The level of short selling in exchange-traded funds slipped to 11 percent of shares outstanding in January, the lowest level since 2001, based on data tracked by Societe Generale SA. Rebecca Cheong, an equity derivatives strategist for the Paris- based bank, said this shows hedge funds have been forced to reduce their bearish bets as the S&P 500 rallied.
[...]
“They’re playing catch-up, and equities seem to be the asset class to do it in,” Freeman
[ Mark Freeman, who helps manage $11 billion as co-chief investment officer at Westwood Management Corp. in Dallas ] said. “You have people who feel a little more certain about things moving into the market. I’m not sure how successful an investment strategy that is. The market may already be incorporating that certainty.”
The S&P 500 has risen 26 percent since Aug. 26, the day before Federal Reserve Chairman Ben S. Bernanke said in Jackson Hole, Wyoming, that “he was willing to do everything in his power” to stimulate growth. In November, the central bank announced a $600 billion plan to buy Treasuries.

Ben Funk at Liongate Capital Management LLP is sending more money to managers who are using leverage to enhance returns. Funk started to get more bullish on equities after Bernanke’s comments in August.

“We think it’s a thankless mission to try to fight the Fed,” Funk said. He is head of research at Liongate, which runs a $3 billion fund of hedge funds in London. “To be contrarian is good, but it can be painful before it works. While we respect that the U.S. is only starting to recover and growth will be uneven, we do think that over the next two to three quarters, U.S. equities, certainly relative to credit, are very attractive.”
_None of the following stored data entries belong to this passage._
(** * Agentic code executor: plan graph, recovery controller, sandbox, loop

    A shallow embedding of the Python package [agentic_executor]
    ([planner.py], [tools.py], [sandbox.py], [executor.py]) together with
    the properties its design document states about it.

    Conventions of the embedding.
    - A Python [str] is a [string]; [str.lower] acts on the letters A-Z.
    - A value of type [Any] stored in a parameter dictionary is a [PyVal].
    - A [Dict[str, _]] is a [gmap string _].
    - A reference to a [PlanStep] object owned by a plan is the position of
      that object in [plan.steps]: plans only ever grow by [append], so a
      position denotes the same object for the whole life of the plan.
      Mutating a step through a reference is an update of the list at that
      position.
    - A Python exception that escapes a function is the [Raise] outcome. *)

From Stdlib Require Import Ascii QArith.
From stdpp Require Import gmap strings list fin_maps pretty.

Local Open Scope string_scope.
Local Open Scope list_scope.

(** ** Outcomes of code that may raise *)

Inductive exn :=
  | AttributeError   (* a method was looked up on an object that lacks it *)
  | TypeError        (* a call bound one of its parameters twice *)
  | OSError          (* the operating system refused a request *)
  | NoSuchObject.    (* a reference that denotes no step of the plan *)

Inductive outcome (A : Type) :=
  | Ok (a : A)
  | Raise (e : exn).
Arguments Ok {A} a.
Arguments Raise {A} e.

#[global] Instance outcome_ret : MRet outcome := λ A a, Ok a.

#[global] Instance outcome_bind : MBind outcome := λ A B k m,
  match m with
  | Ok a => k a
  | Raise e => Raise e
  end.

(** ** Python values and strings *)

Inductive PyVal :=
  | VStr (s : string)
  | VInt (z : Z)
  | VBool (b : bool)
  | VNone.

Module PyStr.

(** [str(v)], as used by f-string interpolation. *)
Definition format (v : PyVal) : string :=
  match v with
  | VStr s => s
  | VInt z => pretty z
  | VBool true => "True"
  | VBool false => "False"
  | VNone => "None"
  end.

Definition lower_char (c : ascii) : ascii :=
  let n := nat_of_ascii c in
  if (65 <=? n)%nat && (n <=? 90)%nat then ascii_of_nat (n + 32) else c.

(** [s.lower()] *)
Fixpoint lower (s : string) : string :=
  match s with
  | EmptyString => EmptyString
  | String c s' => String (lower_char c) (lower s')
  end.

(** [needle in s] *)
Fixpoint contains (needle s : string) : bool :=
  String.prefix needle s ||
  match s with
  | EmptyString => false
  | String _ s' => contains needle s'
  end.

(** [s.startswith(p)] *)
Definition startswith (s p : string) : bool := String.prefix p s.

(** [s.split(sep)] for a one-character separator; never empty. *)
Fixpoint split (sep : ascii) (s : string) : list string :=
  match s with
  | EmptyString => [EmptyString]
  | String c s' =>
      if Ascii.eqb c sep then EmptyString :: split sep s'
      else match split sep s' with
           | h :: t => String c h :: t
           | [] => [String c EmptyString]
           end
  end.

(** [s.split(sep)[-1]] *)
Definition split_last (sep : ascii) (s : string) : string :=
  List.last (split sep s) EmptyString.

(** [sep.join(parts)] *)
Fixpoint join (sep : string) (parts : list string) : string :=
  match parts with
  | [] => EmptyString
  | [x] => x
  | x :: rest => x +:+ sep +:+ join sep rest
  end.

(** [len(s)] *)
Definition len (s : string) : Z := Z.of_nat (String.length s).

(** [s[:n]] for [n >= 0] *)
Definition take (n : Z) (s : string) : string :=
  String.substring 0 (Z.to_nat n) s.

End PyStr.

(** ** planner.py *)

Module Planner.

Inductive StepStatus := PENDING | RUNNING | COMPLETED | FAILED | SKIPPED.

#[global] Instance StepStatus_eq_dec : EqDecision StepStatus.
Proof. solve_decision. Defined.

Record PlanStep := mkPlanStep {
  id : string;
  tool : string;
  params : gmap string PyVal;
  description : string;
  depends_on : list string;
  status : StepStatus;
  result : option string;
  error : option string;
  retry_count : Z;
  max_retries : Z;
}.

(** The dataclass constructor with its defaults. *)
Definition new_step (id tool : string) (params : gmap string PyVal)
    (description : string) (depends_on : list string) : PlanStep :=
  {| id := id; tool := tool; params := params; description := description;
     depends_on := depends_on; status := PENDING; result := None;
     error := None; retry_count := 0; max_retries := 2 |}.

Definition set_status (st : StepStatus) (s : PlanStep) : PlanStep :=
  {| id := id s; tool := tool s; params := params s;
     description := description s; depends_on := depends_on s;
     status := st; result := result s; error := error s;
     retry_count := retry_count s; max_retries := max_retries s |}.

Definition set_result (r : option string) (s : PlanStep) : PlanStep :=
  {| id := id s; tool := tool s; params := params s;
     description := description s; depends_on := depends_on s;
     status := status s; result := r; error := error s;
     retry_count := retry_count s; max_retries := max_retries s |}.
The Liongate Multi-Strategy Fund rebounded from losses between January and August 2010 to gain an average of 2 percent in each of the last four months last year, according to investor documents obtained by Bloomberg. That gave it an annual rise of 4.9 percent, less than half the S&P 500’s gain.

Hedge funds received net deposits of $10.9 billion in January, according to Chicago-based HedgeFund.net. Assets rose 0.7 percent in January to $2.5 trillion, the firm said in a Feb. 28 report. They remain 18 percent below record levels in the second quarter of 2008.
[...]
U.S. equities are the best investment opportunity there is from a global perspective,” said Timothy Ghriskey, chief investment officer at Solaris Asset Management in Bedford Hills, New York, which manages $2 billion. “The biggest risk to this is complacency and the perception that everything is great. We don’t think we’re there yet. There’s certainly a new wall of worry to climb with the events in the Middle East, but the market is showing a lot of resilience.”